---- DATA EXCERPTS

Definition parse_bulk (d : bytes) : parsed :=
  match find_from crlf d with
  | None => p_more REPLY_STRING 0
  | Some n =>
      match number_value d with
      | Ok len =>
          if len <? 0 then p_leaf leaf_nil (n + 2)
          else if LONG_MAX <? len + 2 then p_overflow
          else if Z.of_nat n + 2 + len + 2 <=? size d then
            p_leaf (leaf_string REPLY_STRING (take (Z.to_nat len) (drop (n + 2) d))) (n + 2 + Z.to_nat len + 2)
          else p_more REPLY_STRING 0
      | _ => p_overflow
      end
  end.

Definition parse_multi (level : nat) (d : bytes) : parsed :=
  if Nat.eqb level 8 then p_deep
  else
    match find_from crlf d with
    | None => p_more REPLY_ARRAY 0
    | Some n =>
        match number_value d with
        | Ok v =>
            if v =? -1 then p_leaf leaf_nil (n + 2)
            else if 0 <? v then p_array v (n + 2) else p_leaf (leaf_array v) (n + 2)
        | _ => p_overflow
        end
    end.

Definition parse_typed (level : nat) (ty : Z) (d : bytes) : parsed :=
  if (ty =? REPLY_ERROR) || (ty =? REPLY_STATUS) || (ty =? REPLY_INTEGER) then parse_line ty d
  else if ty =? REPLY_STRING then parse_bulk d
  else parse_multi level d.

Definition skip (j : nat) (p : parsed) : parsed :=
  match p with
  | p_more ty k => p_more ty (j + k) | p_leaf l k => p_leaf l (j + k) | p_array n k => p_array n (j + k) | _ => p
  end.

Definition parse_item (level : nat) (ty : Z) (d : bytes) : parsed :=
  if ty <? 0 then
    match d with
    | [] => p_more ty 0
    | c :: d' => match type_of_byte c with None => p_unknown c | Some t => skip 1 (parse_typed level t d') end
    end
  else parse_typed level ty d.

Definition known (ty : Z) : Prop :=
  ty = -1 \/ ty = REPLY_STRING \/ ty = REPLY_ARRAY \/ ty = REPLY_INTEGER \/ ty = REPLY_STATUS \/ ty = REPLY_ERROR.

(** ** Advancing *)

Lemma base_settle fs : forall t,
  match settle fs t with
  | inl fs' => base fs' = base fs /\ fs <> []
  | inr t' => Some (root t') = match base fs with Some p => Some p | None => Some (root t) end
  end.
Proof.
  induction fs as [|f fs IH]; intros t; [done|]. cbn [settle]. destruct (_ =? _).
  - specialize (IH (rnode (f_p f) (f_r f) (map Some (f_done f ++ [t])))). rewrite base_cons.
    destruct (settle fs _) as [fs'|t'].
    + destruct IH as [IH Hne]. split; [|done]. destruct fs; [done | exact IH].
    + rewrite IH. destruct fs as [|g fs]; [done|]. by destruct (base_some g fs) as (p & ->).
  - split; [|done]. rewrite !base_cons. by destruct fs.
Qed.

Lemma set_reply_same r : set_reply r r.(rd_reply) = r.
Proof. by destruct r. Qed.

(** The element [t] was stored in the hole: the reader moves on, its reply being
    the root of the tree. *)
Lemma advance r fs t :
  r.(rd_err) = 0 -> r.(rd_fn) = true -> at_level r.(rd_rstack) r.(rd_ridx) fs -> completed r.(rd_heap) fs t ->
  exists st i, moveToNextTask r = Ok (set_stack r st i) /\
    in_state (set_stack (set_reply r (Some (obj_reply (default (root t) (base fs))))) st i) (settle fs t).
Proof.
  intros He Hfn Hl Hc. pose proof Hc as (Hctx & _).
  destruct (moveToNextTask_spec _ _ _ _ Hl Hctx) as (st & i & E & Hm). exists st, i. split; [done|].
  pose proof (settle_spec _ _ _ Hc) as Hs. pose proof (base_settle fs t) as Hb.
  destruct (settle fs t) as [fs'|t']; cbn in *.
  - destruct Hm as [Hm1 Hm2], Hs as [Hs _], Hb as [Hb Hne]. split_and!; try done. cbn. rewrite Hb.
    destruct fs as [|f fs]; [done|]. by destruct (base_some f fs) as (p & ->).
  - destruct Hm as [Hm1 Hm2], Hs as [Hs1 Hs2]. split_and!; try done. cbn. do 2 f_equal.
    destruct (base fs); cbn in *; congruence.
Qed.

Section Items.
Context `{Allocator}.

(** [create] for the hole of a waiting reader. *)
Lemma create_object_spec r fs ty cur k c rep n :
  holding r fs ty -> r.(rd_rstack) !! length fs = Some cur ->
  (forall v, fits v fs -> v.(v_type) = cur.(t_type) -> creates r.(rd_heap) fs rep n (k v r.(rd_heap))) ->
  (exists h', create r cur k c = Ok (None, set_heap r h') /\ refused /\ hole h' fs) \/
  (fillable fs /\ exists h', create r cur k c = Ok (Some (obj_reply (length r.(rd_heap))), set_heap r h') /\
     completed h' (fill_top fs (length r.(rd_heap))) (rnode (length r.(rd_heap)) rep (replicate n None))) \/
  (~ fillable fs /\ create r cur k c = UB null_pointer).
Proof.
  intros (He & Hfn & Hl & Hty & Hh & Hrep) Hcur Hk. unfold create. rewrite Hfn.
  assert (exists v, view_of r cur = Ok v /\ fits v fs /\ v.(v_type) = cur.(t_type)) as (v & -> & Hv & Hvt).
  { destruct Hl as (_ & _ & _ & (t0 & Ht0 & Hp0) & Hlk). unfold view_of. destruct fs as [|f fs].
    - cbn in Hcur. rewrite Ht0 in Hcur. injection Hcur as <-. rewrite Hp0. by eexists.
    - cbn [linked length] in *. destruct Hlk as ((p & Hp1 & _ & Hp2 & _) & (t & Ht1 & Ht2 & Ht3) & _).
      rewrite Ht1 in Hcur. injection Hcur as <-. rewrite Ht3, Hp1, Hp2. by eexists. }
  cbn [mbind res_bind]. destruct (Hk v Hv Hvt) as [(h' & -> & Hr & Hh')|[(Hf & h' & -> & Hlen & Hc)|[Hf ->]]].
  - left. by exists h'.
  - right. left. split; [done|]. by exists h'.
  - by right; right.
Qed.

(** How an item that makes an object may end. *)
Definition same_buffer (r r' : reader) : Prop :=
  r'.(rd_buf) = r.(rd_buf) /\ r'.(rd_len) = r.(rd_len) /\ r'.(rd_maxbuf) = r.(rd_maxbuf).

Definition made (r : reader) (fs : list frame) (P : reader -> nat -> Prop) (m : res (Z * reader)) : Prop :=
  (fillable fs /\ exists r', m = Ok (REDIS_OK, r') /\ P r' (length r.(rd_heap)) /\ same_buffer r r') \/
  (refused /\ exists r', m = Ok (REDIS_ERR, r') /\ failed r' REDIS_ERR_OOM) \/
  (~ fillable fs /\ m = UB null_pointer).

Definition item_outcome (r : reader) (fs : list frame) (d : bytes) (p : parsed) (m : res (Z * reader)) : Prop :=
  match p with
  | p_more ty k => exists r', m = Ok (REDIS_ERR, r') /\ holding r' fs ty /\ unread r' (drop k d) /\ same_buffer r r'
  | p_unknown _ | p_deep => exists r', m = Ok (REDIS_ERR, r') /\ failed r' REDIS_ERR_PROTOCOL
  | p_overflow => m = UB signed_overflow
  | p_leaf l k =>
      made r fs (fun r' q => in_state r' (settle (fill_top fs q) (rnode q (leaf_reply l) (replicate (leaf_slots l) None))) /\
        unread r' (drop k d)) m
  | p_array n k =>
      made r fs (fun r' q => holding r' (mk_frame q (array_reply (wrap32 n)) [] :: fill_top fs q) (-1) /\
        unread r' (drop k d)) m
  end.

(** The OOM branch that all items share. *)
Lemma oom_made r fs ty h' P k :
  holding r fs ty -> hole h' fs -> refused ->
  made r fs P (let* r := redisReaderSetErrorOOM (set_heap (set_pos r k) h') in Ok (REDIS_ERR, r)).
Proof.
  intros (He & Hfn & (H9 & _) & Hty & Hh & Hrep) Hh' Href. right. left. split; [done|].
  destruct (redisReaderSetError_spec (set_heap (set_pos r k) h') fs REDIS_ERR_OOM (str "Out of memory"))
    as (r' & E & Hf); [done..|].
  unfold redisReaderSetErrorOOM. rewrite E. by eexists.
Qed.

Lemma unread_same r r' d :
  unread r d -> r'.(rd_buf) = r.(rd_buf) -> r'.(rd_pos) = r.(rd_pos) -> r'.(rd_len) = r.(rd_len) -> unread r' d.
Proof using. intros (s & p & E & Hr & Hp & Hl) H1 H2 H3. exists s, p. by rewrite H1, H2, H3. Qed.

(** Bytes of the unread part as the callbacks get them. *)
Lemma read_slice s p a x b : repr s (p ++ a ++ x ++ b) -> mem_read s.(sds_buf) (size p + size a) (size x) = Ok x.
Proof using.
  intros Hr. destruct (repr_bytes _ _ Hr) as (junk & E).
  rewrite E, (app_assoc p), !map_app, <- app_assoc, <- (map_app Some p), <- size_app, <- app_assoc. by apply mem_read_middle.
Qed.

--------

### WORK TASK
Word for word, restate the entries from the first line to the line that has "k => p_more", both included, and nothing else.

### RESPONSE BOX
Definition parse_bulk (d : bytes) : parsed :=
  match find_from crlf d with
  | None => p_more REPLY_STRING 0
  | Some n =>
      match number_value d with
      | Ok len =>
          if len <? 0 then p_leaf leaf_nil (n + 2)
          else if LONG_MAX <? len + 2 then p_overflow
          else if Z.of_nat n + 2 + len + 2 <=? size d then
            p_leaf (leaf_string REPLY_STRING (take (Z.to_nat len) (drop (n + 2) d))) (n + 2 + Z.to_nat len + 2)
          else p_more REPLY_STRING 0
      | _ => p_overflow
      end
  end.

Definition parse_multi (level : nat) (d : bytes) : parsed :=
  if Nat.eqb level 8 then p_deep
  else
    match find_from crlf d with
    | None => p_more REPLY_ARRAY 0
    | Some n =>
        match number_value d with
        | Ok v =>
            if v =? -1 then p_leaf leaf_nil (n + 2)
            else if 0 <? v then p_array v (n + 2) else p_leaf (leaf_array v) (n + 2)
        | _ => p_overflow
        end
    end.

Definition parse_typed (level : nat) (ty : Z) (d : bytes) : parsed :=
  if (ty =? REPLY_ERROR) || (ty =? REPLY_STATUS) || (ty =? REPLY_INTEGER) then parse_line ty d
  else if ty =? REPLY_STRING then parse_bulk d
  else parse_multi level d.

Definition skip (j : nat) (p : parsed) : parsed :=
  match p with
  | p_more ty k => p_more ty (j + k) | p_leaf l k => p_leaf l (j + k) | p_array n k => p_array n (j + k) | _ => p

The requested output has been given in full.